Ul. Bursztynowa to osiedlowa droga wśród blokowisk na południu Czubów, skąd daleko jest na autobus komunikacji miejskiej. Z okolic sklepu Stokrotka do każdego z przystanków jest około 10 minut pieszo i to żwawym krokiem. Dla młodych i sprawnych osób to tylko uciążliwe, dla starszych prawdziwy problem.
Na rozwiązanie tego problemu są dwa pomysły.
• Jednym z nich jest wybudowanie nowej ulicy wzdłuż torów kolejowych, którą to ulicą mogłyby kursować autobusy.

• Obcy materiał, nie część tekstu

Lemma blank_buffer : bytes (sector_buffer blank_fs) ∧
  lenZ (sector_buffer blank_fs) = FAT32_MAX_SECTOR_SIZE.
Proof. split; [by apply Forall_replicate|]. unfold lenZ. cbn [sector_buffer blank_fs]. by rewrite length_replicate. Qed.

Lemma example_device_ok : device_ok example_disk.
Proof. exact I. Qed.

Lemma example_mounts : fst (fat32_mount (Some example_disk) blank_fs) = FAT32_OK.
Proof. vm_compute. reflexivity. Qed.

Lemma example_fs_ok : fs_ok example_fs.
Proof.
  destruct blank_buffer as [Hb Hl]. unfold example_fs. pose proof example_mounts as E.
  destruct (fat32_mount (Some example_disk) blank_fs) as [r fs'] eqn:Em. cbn in E |- *.
  destruct (fat32_mount_spec example_disk blank_fs r fs' example_device_ok Hb Hl Em) as [[? _]|[[[?|?] _]|(_ & Hok & _)]]; congruence.
Qed.

Lemma fat32_mount_correct_witness :
  let '(r, fs') := fat32_mount (Some example_disk) blank_fs in
  r = FAT32_OK ∧
  ((r = FAT32_EINVAL ∧ fs' = blank_fs) ∨
   ((r = FAT32_EIO ∨ r = FAT32_EBADFS) ∧ mounted fs' = false) ∨
   (r = FAT32_OK ∧ fs_ok fs' ∧ contents (device fs') = contents example_disk ∧
    ∃ start, described (contents example_disk start) start fs')).
Proof.
  pose proof example_mounts as E.
  destruct (fat32_mount (Some example_disk) blank_fs) as [r fs'] eqn:Em.
  split; [exact E|].
  exact (fat32_mount_correct example_disk blank_fs r fs' example_device_ok (proj1 blank_buffer) (proj2 blank_buffer) Em).
Defined.

Lemma next_cluster_correct_witness :
  let '(r, nx, fs') := next_cluster 3 example_fs in
  (r, nx) = (FAT32_OK, 5) ∧ fs_ok fs' ∧ same_volume example_fs fs' ∧
  (r = FAT32_EIO ∨ (r = FAT32_OK ∧ nx = END_OF_CHAIN ∧ fat_link example_fs 3 = Last) ∨
   (r = FAT32_OK ∧ nx ≠ END_OF_CHAIN ∧ cluster_in example_fs nx ∧
      fat_link example_fs 3 = Next nx) ∨
   (r = FAT32_EBADFS ∧ fat_link example_fs 3 = Bad)).
Proof.
  assert (fst (next_cluster 3 example_fs) = (FAT32_OK, 5)) as E by (vm_compute; reflexivity).
  destruct (next_cluster 3 example_fs) as [[r nx] fs'] eqn:En. split; [exact E|].
  apply (next_cluster_correct 3 example_fs r nx fs' example_fs_ok); [|exact En].
  vm_compute. split; congruence.
Defined.

End Fat32Volume.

• Drugi to przystosowanie ul. Bursztynowej do wysłania tu autobusów, dla których dziś jest tu za ciasno. – Układ drogowy ul. Bursztynowej nie spełnia podstawowych parametrów dla uruchomienia komunikacji miejskiej – twierdzi Zarząd Transportu Miejskiego.
Władze miasta otwarcie skłaniają się ku budowie nowej ulicy, chociaż Ratusz jeszcze niedawno zapewniał, że nie skreśla także drugiego wariantu. Wybór miał być powierzony losowo wybranej grupie mieszkańców zwanej panelem obywatelskim. Ostatecznie Ratusz postanowił, że „panel obywatelski” zajmie się sprawą smogu.
Miasto nie robi żadnych przymiarek do przebudowy ul. Bursztynowej.
– Takiego zadania nie ma w budżecie, nie ma takich rozważań – mówi Karol Kieliszek z Urzędu Miasta. Wszystko wskazuje na to, że komunikacja dotrze tu dopiero wtedy, gdy powstanie nowa ulica w dolinie ciągnącej się między blokami os. Widok i Poręba a torami kolejowymi wzdłuż lasu.
– Przy Bursztynowej jest kościół, szkoła, droga jest wąska i komunikacja miejska nie miałaby tu racji bytu. Trudno byłoby zmodernizować drogę, bloki są blisko jezdni i jest dużo miejsc parkingowych przy ulicy – przekonuje Ryszard Czerwieniec, przewodniczący Zarządu Dzielnicy Czuby Południowe. – Trzeba czekać na nową ulicę, którą można byłoby skierować autobusy. Wjeżdżałyby od Granitowej, wyjeżdżały w Filaretów. To byłby piękny objazd osiedla – mówi Czerwieniec, chociaż zastrzega: – Wiem, że nie wszyscy się zgadzają z moim zdaniem.
Nowa droga zakłóciłaby sielankę tych, którzy mieszkają na skraju osiedla i mają widok na łąkę i las. – Otwieram okno i słyszę kukułki. Nie potrzeba tu samochodów – mówi jedna z mieszkanek.
Ale i w sprawie budowy tej drogi nieprędko coś się wydarzy. Miasto nie ma ani projektów niezbędnych do takiej budowy, ani zarezerwowanych pieniędzy na takie projekty.